Still Letting Go….

 

Welcoming myself home from our Mother/Daughter “spa” trip and I am so grateful for the chance to spend quality time with my sweet Katie! We had a great few days of bonding and laughing and solving big problems like, “which pajamas to wear” or “what to order from room service” or “are you ready for a nap?” and other big issues! It was so great to get away with no worries! Of course, she’s a mom, so she had to check in with Anthony and Gabriel each day but other than that, we were two free babes!!

I appreciated every minute and I’m grateful for a safe trip! Next time I’ll see Katie and crew will be over Labor Day as we celebrate Gabriel’s 2nd birthday!!!

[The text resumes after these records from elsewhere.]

(* ===== verification/Termination.v ===== *)
(** * Termination and eventual exhaustion of the chunkers

    Instances of the class [Terminating] of [Iterator] for [partition_all]
    and [partition], each with the measure of the source it owns: a
    returned chunk of [partition_all] is not empty, so at least one
    element was pulled and the source's measure went down; [partition]
    returns a value only when its [partition_all] did.  With them:
    termination of [list()] over both chunkers for any source that has a
    measure, and eventual exhaustion of [partition] over a list. *)

From stdpp Require Import base list strings.
From Stdlib Require Import ZArith Lia.
From S2P Require Import Prelude Iterator PartitionAll Partition.
Import SeqIter Scripted PartitionAll Partition.

Module Termination.
Section pull_measure.
Context {St A : Type} `{!PyIterator St A}.

(** Every element pulled lowers the source's measure, and no call of
    [next] raises it. *)
Lemma pull_measure `{!Terminating St A} k (items : list A) (src src' : St) r :
  pull k items src = (r, src') ->
  measure src' <= measure src /\
  (forall items', r = Ok items' -> measure src' + length items' <= measure src + length items).
Proof.
  revert items src. induction k as [|k IH]; intros items src; simpl.
  - intros Hp. injection Hp as <- <-. split; [lia|]. intros ? Hr. injection Hr as <-. lia.
  - destruct (py_next src) as [[x|e] s1] eqn:E; intros Hp.
    + pose proof (measure_ok _ _ _ E). destruct (IH _ _ Hp) as [H1 H2].
      split; [lia|]. intros items' Hr. specialize (H2 _ Hr).
      rewrite ?length_app in H2. simpl in H2. lia.
    + pose proof (measure_step _ _ _ E).
      destruct e; injection Hp as <- <-; split; try lia; intros ? Hr; try discriminate;
        injection Hr as <-; simpl; lia.
Qed.
End pull_measure.

(** [partition_all] terminates when its source does, with the source's
    measure: a returned chunk is not empty, so at least one element was
    pulled. *)
#[export] Program Instance partition_all_terminating {St A} `{!PyIterator St A}
    `{!Terminating St A} : Terminating (partition_all St) (list A) := {
  measure pa := measure (_seq pa)
}.
Next Obligation.
  intros St A ? ? pa r pa'. rewrite py_next_partition_all, partition_all_next_pull.
  destruct (pull _ _ _) as [[items|e] src'] eqn:E; [case_decide|];
    intros [= _ <-]; simpl; by destruct (pull_measure _ _ _ _ _ E).
Qed.
Next Obligation.
  intros St A ? ? pa c pa'. rewrite py_next_partition_all, partition_all_next_pull.
  destruct (pull _ _ _) as [[items|e] src'] eqn:E; [case_decide|]; intros [= Hc <-];
    try done. subst c. simpl. destruct (pull_measure _ _ _ _ _ E) as [_ Hm].
  specialize (Hm _ eq_refl). simpl in Hm. lia.
Qed.

(** [partition] terminates when its source does, with the measure of the
    source of its [partition_all]. *)
#[export] Program Instance partition_terminating {St A} `{!PyIterator St A}
    `{!EqDecision A} `{!PyStrValue A} `{!Terminating St A} :
    Terminating (partition St A) (list A) := {
  measure p := measure (_partition_all p)
}.
Next Obligation.
  intros St A ? ? ? ? [n pa pad] r p'. rewrite py_next_partition, partition_next_eq.
  destruct (py_next pa) as [[items|e] pa'] eqn:E; [repeat case_decide|];
    intros [= _ <-]; exact (measure_step _ _ _ E).
Qed.
Next Obligation.
  intros St A ? ? ? ? [n pa pad] c p'. rewrite py_next_partition, partition_next_eq.
  destruct (py_next pa) as [[items|e] pa'] eqn:E; [repeat case_decide|];
    intros [= _ <-]; exact (measure_ok _ _ _ E).
Qed.

(** ** Properties *)

(** C16. Termination: for any [n] (also [n <= 0]) and any source with a
    termination measure (a list, a scripted iterator, another chunker),
    [list(partition_all(n, source))] returns, raising or not, within
    [measure source + 1] calls of [__next__]. *)
Theorem partition_all_terminates {St A} `{!PyIterator St A} `{!Terminating St A}
    n (src : St) fuel :
  measure src < fuel -> exists o, py_list (A := list A) fuel (partition_all_init n src) = Some o.
Proof. intros Hm. by apply py_list_terminates. Qed.

Lemma partition_all_terminates_witness :
  exists o, py_list (A := list nat) 4 (partition_all_init 2
    ([Ok 1; Ok 2; Raise (PyException "KeyError"%string)] : scripted nat)) = Some o.
Proof. apply (partition_all_terminates 2 ([Ok 1; Ok 2; Raise (PyException "KeyError"%string)] : scripted nat) 4). simpl. lia. Defined.

(** C19. Termination: for any [n], any pad and any source with a
    termination measure, [list(partition(n, source, pad))] returns, raising
    or not, within [measure source + 1] calls of [__next__]. *)
Theorem partition_terminates {St A} `{!PyIterator St A} `{!EqDecision A} `{!PyStrValue A}
    `{!Terminating St A} n (src : St) (pad : A) fuel :
  measure src < fuel -> exists o, py_list fuel (partition_init n src pad) = Some o.
Proof. intros Hm. by apply py_list_terminates. Qed.

Lemma partition_terminates_witness :
  exists o, py_list 5 (partition_init 2
    ([Ok (PyInt 1); Raise StopIteration; Ok (PyInt 2); Ok (PyInt 3)] : scripted pyval) PyNone) = Some o.
Proof.
  apply (partition_terminates 2
    ([Ok (PyInt 1); Raise StopIteration; Ok (PyInt 2); Ok (PyInt 3)] : scripted pyval) PyNone 5).
  simpl. lia.
Defined.

(** C22. Liveness on a list: for any [n] and pad, after [length xs + 1]
    calls of [__next__], whatever each returned, [partition(n, xs, pad)]
    is exhausted for good. *)
Theorem partition_eventually_exhausted {A} `{!EqDecision A} `{!PyStrValue A}
    n (xs : list A) (pad : A) :
  exhausted (py_advance (A := list A) (S (length xs)) (partition_new n xs pad)).
Proof.
  apply (py_advance_exhausted
           (fun st => exists i, st = mk_partition n (mk_partition_all n (mk_seq_iterator xs i)) pad)).
  - intros ? r s' [i ->]. rewrite py_next_partition, partition_next_eq, py_next_partition_all,
      partition_all_next_seq. simpl. repeat case_decide; intros [= _ <-]; by eexists.
  - intros ? e s' [i ->]. apply partition_seq_raise_exhausted.
  - by exists 0.
  - simpl. lia.
Qed.
End Termination.
Lemma filter_all (c : list Doc) : List.filter (fun _ => true) c = c.
Proof. induction c as [|d c IH]; [done|]. simpl. by rewrite IH. Qed.

Lemma get_list_eq req w :
  get_list req w
  = (match arrange [("order", 1)] (limit (list_paging req)) (skip (list_paging req)) (coll w) with
     | inr docs => inr (respond 200 (docs_json docs))
     | inl e =>
         inr (respond 500
                (VObj {[ "message" := str "Erro ao obter a listagem dos benefícios";
                         "error" := VStr e ]}))
     end,
     {| coll := coll w; next_oid := next_oid w;
        calls := calls w ++ [Find All (Some (list_paging req))] |}).
Proof.
  unfold get_list, find; run; simpl. rewrite filter_all.
  fold (list_paging req). by destruct (arrange _ _ _ _).
Qed.

Lemma get_by_nome_eq req w p :
  params req !! "filtro" = Some p ->
  get_by_nome req w
  = (match compile p (u8 "i") with
     | inr t => inr (respond 200 (docs_json (List.filter (nome_test t) (coll w))))
     | inl e =>
         inr (respond 500
                (error_envelope e "Erro ao obter o benefícios pelo nome" "/nome/:filtro"))
     end,
     {| coll := coll w; next_oid := next_oid w;
        calls := calls w ++ [Find (OrNomeRegex p (u8 "i")) None] |}).
Proof.
  intros Hp. unfold get_by_nome, find; run. rewrite Hp. cbn.
  by destruct (compile p (u8 "i")).
Qed.

Lemma get_by_nome_no_param req w :
  params req !! "filtro" = None ->
  exists e,
    get_by_nome req w
    = (inr (respond 500
              (error_envelope e "Erro ao obter o benefícios pelo nome" "/nome/:filtro")), w).
Proof.
  intros Hp. unfold get_by_nome, find; run. rewrite Hp. by eexists.
Qed.

Lemma post_refused req w :
  validationResult req = [] ->
  let id := default (VOid (next_oid w)) (body req !! "_id") in
  is_array id = true \/ Some id ∈ ids (coll w) ->
  exists e,
    post_route req w
    = (inr (respond 500 (VObj {[ "message" := VStr (e ++ u8 " Erro no Server") ]})),
       {| coll := coll w; next_oid := next_oid w;
          calls := calls w ++ [InsertOne (body (sanitized req))] |}).
Proof.
  intros H id Hbad. rewrite (post_accepted _ _ H). unfold insertOne; run. cbn.
  rewrite (sanitized_lookup req "_id") by done. subst id.
  destruct (body req !! "_id") as [v|]; simpl in *.
  - destruct (is_array v) eqn:Ha; [by eexists|].
    destruct Hbad as [?|Hin]; [done|]. rewrite bool_decide_eq_true_2 by done. by eexists.
  - destruct Hbad as [?|Hin]; [done|]. rewrite bool_decide_eq_true_2 by done. by eexists.
Qed.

In other news…On Monday, I sold my bed! Remember, I’m trying to “let go” of things? Well, I have tried to sell my bed multiple times and the last time I tried, the young couple wanted the mattress and box springs, but not the beautiful (in my opinion!) king size sleigh bed. It was killing me to get rid of it, but it’s killing me more to have it just sitting in storage and paying to have it there!

I have been trying really hard to “let go” of so many things and so, I decided to try one more time. The decision had been made that if the bed did not sell this time, I would donate it to a non-profit that sells reduced home furnishings.

I put it on Facebook Marketplace, one more time. There were three immediate requests to purchase, but all of them were scammers. One offered to send me a check for more than the asking price, but he needed my phone number and account number to process the payment. Hmmmmm…. Another asked me to send him my phone number and he would send me a special code. Once I had that code, he would know that I was a real person. WTH??? And finally, the other one wanted me to deliver to a location in southern Indiana. No thanks!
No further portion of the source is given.